Voluntary faculty and higher education staff turnover, excluding retirements, declined in 2023-24 after two years of rapid increases, according to the latest survey data from the Association of College and University Human Resources Professionals (CUPA-HR).
“Turnover rates have not completely declined to pre-pandemic levels, but are trending in that direction,” the association wrote on its website this week. This “may indicate that retention efforts, such as pay increases, have helped alleviate the high turnover rates many institutions have experienced over the past few years,” he said.
A separate survey by the American Association of University Professors on faculty salaries found that in the fall of 2023, average salaries for full-time faculty increased after adjusting for inflation for the first time since the COVID-19 pandemic began. However, the increase rate was only 0.5%. Likewise, CUPA-HR reported in March that this year marked the first time since the pandemic began that average wage increases for employees, including faculty and staff, outpaced inflation.
Over the past seven years, faculty turnover has been much lower than staff turnover, according to a new report from CUPA-HR. Part-time, non-exempt employees have consistently had the highest percentage of all employee categories used by CUPA-HR.

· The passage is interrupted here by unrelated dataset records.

(** X6: the requests a new audio reference causes.  On mount, and when a
    mounted player receives a different URL, the media element fetches the
    URL if an element is rendered and was not mounted before, and a HEAD
    probe is sent exactly when the URL is not empty, not a placeholder and
    not a Murf or S3 URL; a Murf or S3 URL is marked as tested without a
    probe. *)
Theorem reference_requests {b : Browser} (u : jsstring) (l : bool) :
  ((mount (Some u) l).(network)
   = (if rendersAudio (Some u) l then [MediaLoad u] else [])
     ++ (if probed u then [Head u] else []) /\
   (mount (Some u) l).(audioTested)
   = JS.truthy u && negb (isPlaceholderUrl u) && isMurfUrl u) /\
  (forall s : State,
     s.(mounted) = true -> sameUrl s.(audioUrl) (Some u) = false ->
     (step (Props (Some u) l) s).(network)
     = s.(network)
       ++ (if rendersAudio (Some u) l
           then match s.(audioRef) with Some _ => [] | None => [MediaLoad u] end
           else [])
       ++ (if probed u then [Head u] else [])).
Proof.
  split.
  - unfold mount. destruct (effects_network (initial (Some u) l) u eq_refl) as [Hn Ht].
    split; [|exact Ht]. rewrite Hn. reflexivity.
  - intros s Hm Hu. cbn [step]. rewrite Hm, (receiveProps_changed _ _ _ Hu).
    destruct (effects_network (setIsLoading l (setAudioUrl (Some u) s)) u eq_refl)
      as [Hn _].
    exact Hn.
Qed.

(** The theorem above at a player without reference that receives a URL
    of another host. *)
Lemma reference_requests_witness :
  let url := lit "https://example.com/a.mp3" in
  (step (b := absoluteUrls) (Props (Some url) false) (mount None false)).(network)
  = [MediaLoad url; Head url].
Proof.
  cbn zeta.
  destruct (reference_requests (b := absoluteUrls) (lit "https://example.com/a.mp3") false)
    as [_ H].
  rewrite H; vm_compute; reflexivity.
Defined.

(** X4: when the media element reports its metadata the duration cell takes
    the element's duration, or 0 when that is [NaN] or 0, so it is never
    [NaN]; the error is cleared; and with a duration of 0 every click on the
    progress bar is ignored. *)
Theorem metadata_duration {b : Browser} (s : State) (d : float) :
  s.(audioRef) <> None ->
  let s' := step (LoadedMetadata d) s in
  s'.(duration) = (if Num.truthy d then d else 0%float) /\
  Num.isNaN s'.(duration) = false /\
  s'.(audioError) = None /\
  (Num.truthy d = false -> forall x l w, step (ClickBar x l w) s' = s').
Proof.
  intros Ha. cbn zeta. cbn [step].
  destruct (audioRef s) as [a|] eqn:E; [clear Ha | now destruct Ha].
  assert (Hd : duration (handleLoadedMetadata (setAudioRef (Some (mediaMetadata d a)) s))
               = if Num.truthy d then d else 0%float) by reflexivity.
  split; [exact Hd|]. split; [|split; [reflexivity|]].
  - rewrite Hd. unfold Num.truthy, Num.isNaN.
    destruct (Prim2SF d) eqn:Hp; try rewrite Hp; reflexivity.
  - intros Ht x l w. cbn [step].
    destruct (rendersControls _); [|reflexivity].
    unfold handleSeek at 1.
    change (audioRef (handleLoadedMetadata (setAudioRef (Some (mediaMetadata d a)) s)))
      with (Some (mediaMetadata d a)).
    rewrite Hd, Ht. reflexivity.
Qed.

(** The theorem above at an element that reports a duration of [NaN]. *)
Lemma metadata_duration_witness :
  let s := mount (Some (lit "https://murf.ai/clip.mp3")) false in
  (step (b := absoluteUrls) (LoadedMetadata nan) s).(duration) = 0%float.
Proof.
  cbn zeta.
  destruct (metadata_duration (b := absoluteUrls)
              (mount (Some (lit "https://murf.ai/clip.mp3")) false) nan
              ltac:(vm_compute; discriminate)) as (H & _).
  rewrite H. vm_compute. reflexivity.
Defined.

(* ===================================================================== *)
(** ** The current player: stopping, ending and playing a real URL *)
(* ===================================================================== *)

Lemma togglePlay_stop {b : Browser} (s : State) (url : jsstring) :
  s.(audioUrl) = Some url -> JS.truthy url = true -> s.(isPlaying) = true ->
  isPlaceholderUrl url = true \/ s.(audioRef) <> None ->
  togglePlay s = stopCurrentPlayback (setAudioError None s).
Proof.
  intros Hu Ht Hp Hk. unfold togglePlay. rewrite Hu, Ht. cbn [negb]. cbn zeta.
  change (isPlaying (setAudioError None s)) with (isPlaying s).
  change (audioRef (setAudioError None s)) with (audioRef s).
  rewrite Hp. destruct (isPlaceholderUrl url); [reflexivity|].
  destruct (audioRef s); [reflexivity|].
  destruct Hk as [Hk|Hk]; [discriminate | now destruct Hk].
Qed.

Lemma stopCurrentPlayback_fields (s : State) :
  let s' := stopCurrentPlayback s in
  s'.(isPlaying) = false /\ s'.(currentTime) = 0%float /\
  s'.(playPromiseRef) = match s.(audioRef) with
                        | Some _ => None
                        | None => s.(playPromiseRef)
                        end /\
  s'.(isLoadingAudio) = s.(isLoadingAudio) /\
  (forall a, s'.(audioRef) = Some a -> a.(paused) = true /\ a.(position) = 0%float).
Proof.
  destruct s as [u l ip d ct ae ila at_ v ar pp si tm nt nw mt].
  destruct si, ar as [[pa en po du sr vo co]|], pp; try destruct pa;
    repeat split; try reflexivity; try discriminate;
    match goal with H : _ = Some _ |- _ => injection H as <- end; reflexivity.
Qed.

Lemma paused_silent (s : State) :
  (forall a, s.(audioRef) = Some a -> a.(paused) = true) ->
  match s.(audioRef) with
  | Some a => if mediaPlaying a then 1%nat else 0%nat
  | None => 0%nat
  end = 0%nat.
Proof.
  intros H. destruct (audioRef s) as [a|]; [|reflexivity].
  unfold mediaPlaying. rewrite (H a eq_refl). reflexivity.
Qed.

(** X1: in every state a mounted player can reach, a click on the play
    button while it plays (a placeholder, or a real URL with its element
    mounted) stops and rewinds: the player rests at 0, nothing advances the
    elapsed time any more, the media element, if any, is paused at 0, no
    request is issued, and a later time update of the element leaves the
    elapsed time at 0.  There is no pause that keeps the position. *)
Theorem stop_rewinds {b : Browser} (u : option jsstring) (l : bool) (evs : list Event)
    (url : jsstring) :
  let s := run evs (mount u l) in
  s.(audioUrl) = Some url -> rendersControls s = true ->
  s.(isLoadingAudio) = false -> s.(isPlaying) = true ->
  isPlaceholderUrl url = true \/ s.(audioRef) <> None ->
  let s' := step ClickPlay s in
  s'.(isPlaying) = false /\ s'.(currentTime) = 0%float /\
  phase s' = Resting /\ drivers s' = 0%nat /\
  (forall a, s'.(audioRef) = Some a ->
     a.(paused) = true /\ a.(position) = 0%float) /\
  s'.(network) = s.(network) /\
  (forall t, (step (TimeUpdate t) s').(currentTime) = 0%float).
Proof.
  cbn zeta. pose proof (Inv_run evs _ (Inv_mount u l)) as HI.
  set (s := run evs (mount u l)) in *.
  intros Hu Hc Hl Hp Hk.
  pose proof (rendersControls_hasUrl s Hc) as Hh.
  assert (Ht : JS.truthy url = true) by (rewrite Hu in Hh; exact Hh).
  assert (Hs : step ClickPlay s = stopCurrentPlayback (setAudioError None s)).
  { cbn [step]. rewrite Hc, Hl. cbn [negb andb].
    apply (togglePlay_stop s url); assumption. }
  rewrite Hs. set (s1 := setAudioError None s).
  pose proof (Inv_setAudioError None s HI) as HI1. fold s1 in HI1.
  destruct (stopCurrentPlayback_fields s1) as (A & B & C & D & E).
  pose proof (clears_stopCurrentPlayback s1) as Hcl.
  destruct (clears_timers _ _ Hcl (timersOk_shape _ (proj1 HI1))) as [_ Hempty].
  destruct (same_stopCurrentPlayback s1) as (Hn & _ & He).
  destruct Hcl as (Hu' & _).
  split; [exact A|]. split; [exact B|]. split.
  { unfold phase. rewrite Hu'. change (audioUrl s1) with (audioUrl s).
    rewrite Hh, D. change (isLoadingAudio s1) with (isLoadingAudio s).
    rewrite Hl, He, A. reflexivity. }
  split.
  { unfold drivers. rewrite Hempty, map_size_empty. apply paused_silent.
    intros a Ha. apply (E a Ha). }
  split; [exact E|]. split; [exact Hn|].
  intros t. cbn [step].
  destruct (audioRef (stopCurrentPlayback s1)) as [a|]; [|exact B].
  unfold handleTimeUpdate.
  change (audioRef (setAudioRef (Some (mediaAt t a)) (stopCurrentPlayback s1)))
    with (Some (mediaAt t a)).
  change (isPlaying (setAudioRef (Some (mediaAt t a)) (stopCurrentPlayback s1)))
    with (isPlaying (stopCurrentPlayback s1)).
  rewrite A. exact B.
Qed.

(** The theorem above at a placeholder simulation that has fired once. *)
Lemma stop_rewinds_witness :
  let s := run (b := absoluteUrls) [ClickPlay; Tick 1]
               (mount (Some (lit "placeholder_1.mp3")) false) in
  s.(currentTime) = 0.1%float /\
  (step (b := absoluteUrls) ClickPlay s).(currentTime) = 0%float /\
  drivers (step (b := absoluteUrls) ClickPlay s) = 0%nat.
Proof.
  cbn zeta. split; [vm_compute; reflexivity|].
  destruct (stop_rewinds (b := absoluteUrls) (Some (lit "placeholder_1.mp3")) false
              [ClickPlay; Tick 1] (lit "placeholder_1.mp3")
              ltac:(vm_compute; reflexivity) ltac:(vm_compute; reflexivity)
              ltac:(vm_compute; reflexivity) ltac:(vm_compute; reflexivity)
              ltac:(left; vm_compute; reflexivity))
    as (_ & Hct & _ & Hd & _).
  split; [exact Hct | exact Hd].
Defined.

Lemma handleEnded_fields (s : State) :
  let s' := handleEnded s in
  s'.(isPlaying) = false /\ s'.(currentTime) = 0%float /\
  s'.(playPromiseRef) = None /\ s'.(audioRef) = s.(audioRef).
Proof. cbn zeta. by_state. Qed.

(** X3: in every state a mounted player can reach, the [ended] event of the
    media element leaves the player not playing, at 0, without pending play
    promise, and with nothing that advances the elapsed time. *)
Theorem ended_rests {b : Browser} (u : option jsstring) (l : bool) (evs : list Event) :
  let s := run evs (mount u l) in
  s.(audioRef) <> None ->
  let s' := step Ended s in
  s'.(isPlaying) = false /\ s'.(currentTime) = 0%float /\
  s'.(playPromiseRef) = None /\ drivers s' = 0%nat.
Proof.
  cbn zeta. pose proof (Inv_run evs _ (Inv_mount u l)) as HI.
  set (s := run evs (mount u l)) in *.
  intros Ha. cbn [step].
  destruct (audioRef s) as [a|] eqn:E; [clear Ha | now destruct Ha].
  set (s1 := setAudioRef (Some (mediaEnded a)) s).
  assert (HI1 : Inv s1).
  { apply (Inv_sameCore s), HI. apply (core_setAudioRef s a), E. }
  pose proof (clears_handleEnded s1) as Hcl.
  destruct (clears_timers _ _ Hcl (timersOk_shape _ (proj1 HI1))) as [_ Hempty].
  destruct (handleEnded_fields s1) as (A & B & C & Har).
  split; [exact A|]. split; [exact B|]. split; [exact C|].
  unfold drivers. rewrite Hempty, map_size_empty, Har.
  change (audioRef s1) with (Some (mediaEnded a)). cbn match. unfold mediaPlaying. cbn. rewrite andb_false_r. reflexivity.
Qed.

From 2017-18 to 2020-21, the median voluntary turnover rate for part-time non-exempt employees among the institutions surveyed was approximately 15% (range 323 to 712, depending on data point). This proportion then exceeded 20% in 2022-23, but fell again to 15% in 2023-24. By comparison, the voluntary turnover rate among tenured faculty remained below 5% for all seven years, even during the peak period in 2022-23.

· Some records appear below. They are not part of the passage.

Lemma pair_loop_row (pairs : list (nat * nat)) (outputs : list (list tensor))
      (k : nat) :
  Forall (fun ij => fst ij < n /\ snd ij < n) pairs ->
  k < length outputs ->
  let result :=
    fold_left (pair_step self input_layer (inputs_of_model self input_layer))
              pairs outputs in
  length result = length outputs /\
  nth k result [] = nth k outputs [] ++ flat_map (contrib k) pairs.
Proof.
  revert outputs; induction pairs as [|[i j] pairs IH]; intros outputs Hp Hk;
    cbn [fold_left flat_map].
  - now rewrite app_nil_r.
  - inversion Hp as [|? ? [Hi Hj] Hp']; subst. simpl in Hi, Hj.
    rewrite pair_step_spec by assumption.
    set (o' := append_at j [U_1 self input_layer j i]
                         (append_at i [U_1 self input_layer i j] outputs)).
    assert (Hlen : length o' = length outputs)
      by (unfold o'; now rewrite !append_at_length).
    assert (Hk' : k < length o') by lia.
    destruct (IH o' Hp' Hk') as [IH1 IH2].
    split; [rewrite IH1; exact Hlen|].
    rewrite IH2. unfold o'.
    rewrite !append_at_nth by (rewrite ?append_at_length; assumption).
    unfold contrib, contribution; simpl. now rewrite <- !app_assoc.
Qed.

Lemma contribution_first (k : nat) (t : list nat) :
  ~ In k t ->
  flat_map (contrib k) (map (pair k) t)
  = map (fun j => [U_1 self input_layer k j]) t.
Proof.
  induction t as [|y t IH]; intros Hnin; simpl; [reflexivity|].
  unfold contrib, contribution at 1; simpl; fold contrib. rewrite Nat.eqb_refl.
  destruct (Nat.eqb_spec y k) as [->|_]; [exfalso; apply Hnin; now left|].
  simpl. f_equal. apply IH. intros H; apply Hnin; now right.
Qed.

Lemma contribution_second (k x : nat) (t : list nat) :
  x <> k -> NoDup t ->
  flat_map (contrib k) (map (pair x) t)
  = if in_dec Nat.eq_dec k t then [[U_1 self input_layer k x]] else [].
Proof.
  intros Hx. induction t as [|y t IH]; intros Hnd; simpl; [reflexivity|].
  inversion Hnd as [|? ? Hy Hnd']; subst.
  unfold contrib, contribution at 1; simpl; fold contrib.
  destruct (Nat.eqb_spec x k) as [|_]; [contradiction|]. simpl.
  rewrite (IH Hnd').
  destruct (Nat.eqb_spec y k) as [->|Hyk].
  - destruct (Nat.eq_dec k k) as [e|ne]; [|contradiction].
    destruct (in_dec Nat.eq_dec k t); [contradiction|reflexivity].
  - destruct (Nat.eq_dec y k) as [e|ne]; [contradiction|].
    destruct (in_dec Nat.eq_dec k t); reflexivity.
Qed.

Lemma contribution_absent (k : nat) (l : list nat) :
  ~ In k l -> flat_map (contrib k) (combinations2 l) = [].
Proof.
  induction l as [|x t IH]; intros Hnin; simpl; [reflexivity|].
  rewrite flat_map_app, IH by (intros H; apply Hnin; now right).
  rewrite app_nil_r.
  assert (Hx : x <> k) by (intros ->; apply Hnin; now left).
  assert (Ht : ~ In k t) by (intros H; apply Hnin; now right).
  clear IH Hnin. induction t as [|y t IH]; simpl; [reflexivity|].
  unfold contrib, contribution at 1; simpl; fold contrib.
  destruct (Nat.eqb_spec x k); [contradiction|].
  destruct (Nat.eqb_spec y k) as [->|_]; [exfalso; apply Ht; now left|].
  simpl. apply IH. intros H; apply Ht; now right.
Qed.

Lemma contribution_combinations2 (k : nat) (l : list nat) :
  NoDup l -> In k l ->
  flat_map (contrib k) (combinations2 l)
  = map (fun j => [U_1 self input_layer k j])
        (filter (fun j => negb (j =? k)) l).
Proof.
  induction l as [|x t IH]; intros Hnd Hin; [contradiction|].
  inversion Hnd as [|? ? Hx Hnd']; subst.
  simpl. rewrite flat_map_app.
  destruct (Nat.eqb_spec x k) as [->|Hxk]; simpl.
  - rewrite contribution_first, contribution_absent by assumption.
    rewrite app_nil_r. f_equal.
    clear -Hx. induction t as [|y t IH]; simpl; [reflexivity|].
    destruct (Nat.eqb_spec y k) as [->|_]; [exfalso; apply Hx; now left|].
    simpl. f_equal. apply IH. intros H; apply Hx; now right.
  - destruct Hin as [|Hin]; [contradiction|].
    rewrite contribution_second by assumption.
    destruct (in_dec Nat.eq_dec k t); [|contradiction].
    simpl. f_equal. now apply IH.
Qed.

Lemma range_pairs_in_range :
  Forall (fun ij => fst ij < n /\ snd ij < n) (combinations2 (range n)).
Proof.
  apply Forall_forall. intros [i j] Hin.
  apply combinations2_seq_In in Hin. simpl. lia.
Qed.

Lemma pairwise_outputs_length :
  length (pairwise_outputs self input_layer (inputs_of_model self input_layer))
  = n.
Proof.
  unfold pairwise_outputs. fold n.
  destruct n as [|m] eqn:Hn; [reflexivity|].
  destruct (@pair_loop_row (combinations2 (range (S m))) (repeat [] (S m)) 0)
    as [Hlen _].
  - rewrite <- Hn. exact range_pairs_in_range.
  - rewrite repeat_length. lia.
  - rewrite Hlen, repeat_length. reflexivity.
Qed.

Lemma pairwise_outputs_row (k : nat) :
  k < n ->
  nth k (pairwise_outputs self input_layer (inputs_of_model self input_layer)) []
  = map (fun j => [U_1 self input_layer k j]) (others self k).
Proof.
  intros Hk. unfold pairwise_outputs. fold n.
  destruct (@pair_loop_row (combinations2 (range n)) (repeat [] n) k)
    as [_ Hrow].
  - exact range_pairs_in_range.
  - now rewrite repeat_length.
  - rewrite Hrow.
    replace (nth k (repeat [] n) []) with (@nil tensor)
      by (symmetry; apply nth_repeat).
    simpl. unfold contrib.
    rewrite contribution_combinations2.
    + reflexivity.
    + apply seq_NoDup.
    + apply in_seq. lia.
Qed.

Lemma others_spec (k j : nat) :
  In j (others self k) <-> j < n /\ j <> k.
Proof.
  unfold others, range. rewrite filter_In, in_seq, negb_true_iff, Nat.eqb_neq.
  fold n. lia.
Qed.

Lemma others_length (k : nat) : k < n -> length (others self k) = n - 1.
Proof.
  intros Hk. unfold others, range. fold n.
  replace n with (k + (1 + (n - 1 - k))) at 1 by lia.
  rewrite !seq_app, !filter_app, !length_app. simpl.
  rewrite Nat.eqb_refl. simpl.
  rewrite !forallb_filter_id.
  - rewrite !length_seq. lia.
  - apply forallb_forall. intros j Hj. apply in_seq in Hj.
    apply negb_true_iff, Nat.eqb_neq. lia.
  - apply forallb_forall. intros j Hj. apply in_seq in Hj.
    apply negb_true_iff, Nat.eqb_neq. lia.
Qed.

Lemma first_order_scores_spec :
  first_order_scores self input_layer
  = map (fun k => Rmean (map (U_1 self input_layer k) (others self k)))
        (range n).
Proof.
  unfold first_order_scores, concatenate.
  rewrite (list_eq_map_nth []
             (pairwise_outputs self input_layer
                               (inputs_of_model self input_layer))).
  rewrite pairwise_outputs_length, !map_map.
  unfold mean_keepdims.
  rewrite (concat_map_singleton
             (fun x => Rmean (concat (nth x (pairwise_outputs self input_layer
                                  (inputs_of_model self input_layer)) [])))).
  apply map_ext_in. intros k Hk. apply in_seq in Hk.
  rewrite pairwise_outputs_row by lia.
  now rewrite (concat_map_singleton (U_1 self input_layer k)).
Qed.

Lemma first_order_scores_length : length (first_order_scores self input_layer) = n.
Proof.
  rewrite first_order_scores_spec. unfold range.
  now rewrite length_map, length_seq.
Qed.

Lemma zeroth_order_scores_spec :
  concatenate (snd (zeroth_order_loop self input_layer))
  = map (U_0 self input_layer) (range n).
Proof.
  rewrite zeroth_order_loop_spec. simpl. unfold concatenate.
  apply concat_map_singleton.
Qed.

Lemma zeroth_order_scores_length :
  length (concatenate (snd (zeroth_order_loop self input_layer))) = n.
Proof.
  rewrite zeroth_order_scores_spec. unfold range.
  now rewrite length_map, length_seq.
Qed.

Lemma construct_model_unfold :
  construct_model self input_layer
  = Activation_sigmoid
      (if add_zeroth_order_model self
       then add (first_order_scores self input_layer)
                (concatenate (snd (zeroth_order_loop self input_layer)))
       else first_order_scores self input_layer).
Proof.
  unfold construct_model, first_order_scores, inputs_of_model.
  destruct (add_zeroth_order_model self).
  - destruct (zeroth_order_loop self input_layer) as [inputs zs]. reflexivity.
  - reflexivity.
Qed.

Lemma add_map_range (f g : nat -> R) (l : list nat) :
  add (map f l) (map g l) = map (fun k => (f k + g k)%R) l.
Proof.
  unfold add. induction l as [|k l IH]; simpl; [reflexivity|].
  now rewrite IH.
Qed.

CUPA-HR said voluntary turnover rates did not vary significantly from year to year before the pandemic. Then, in 2020-21, “voluntary turnover rates for each category of staff and faculty declined slightly, most likely due to the economic uncertainty that characterized those years.” Voluntary turnover increased over the next two years before declining in 2023-24.
Regarding retirements not included in CUPA-HR's voluntary turnover rate, the association wrote, “Tenure-track faculty have had the highest rate of retirement of any other employee type each year since CUPA-HR began collecting such data in 2017.” –18.”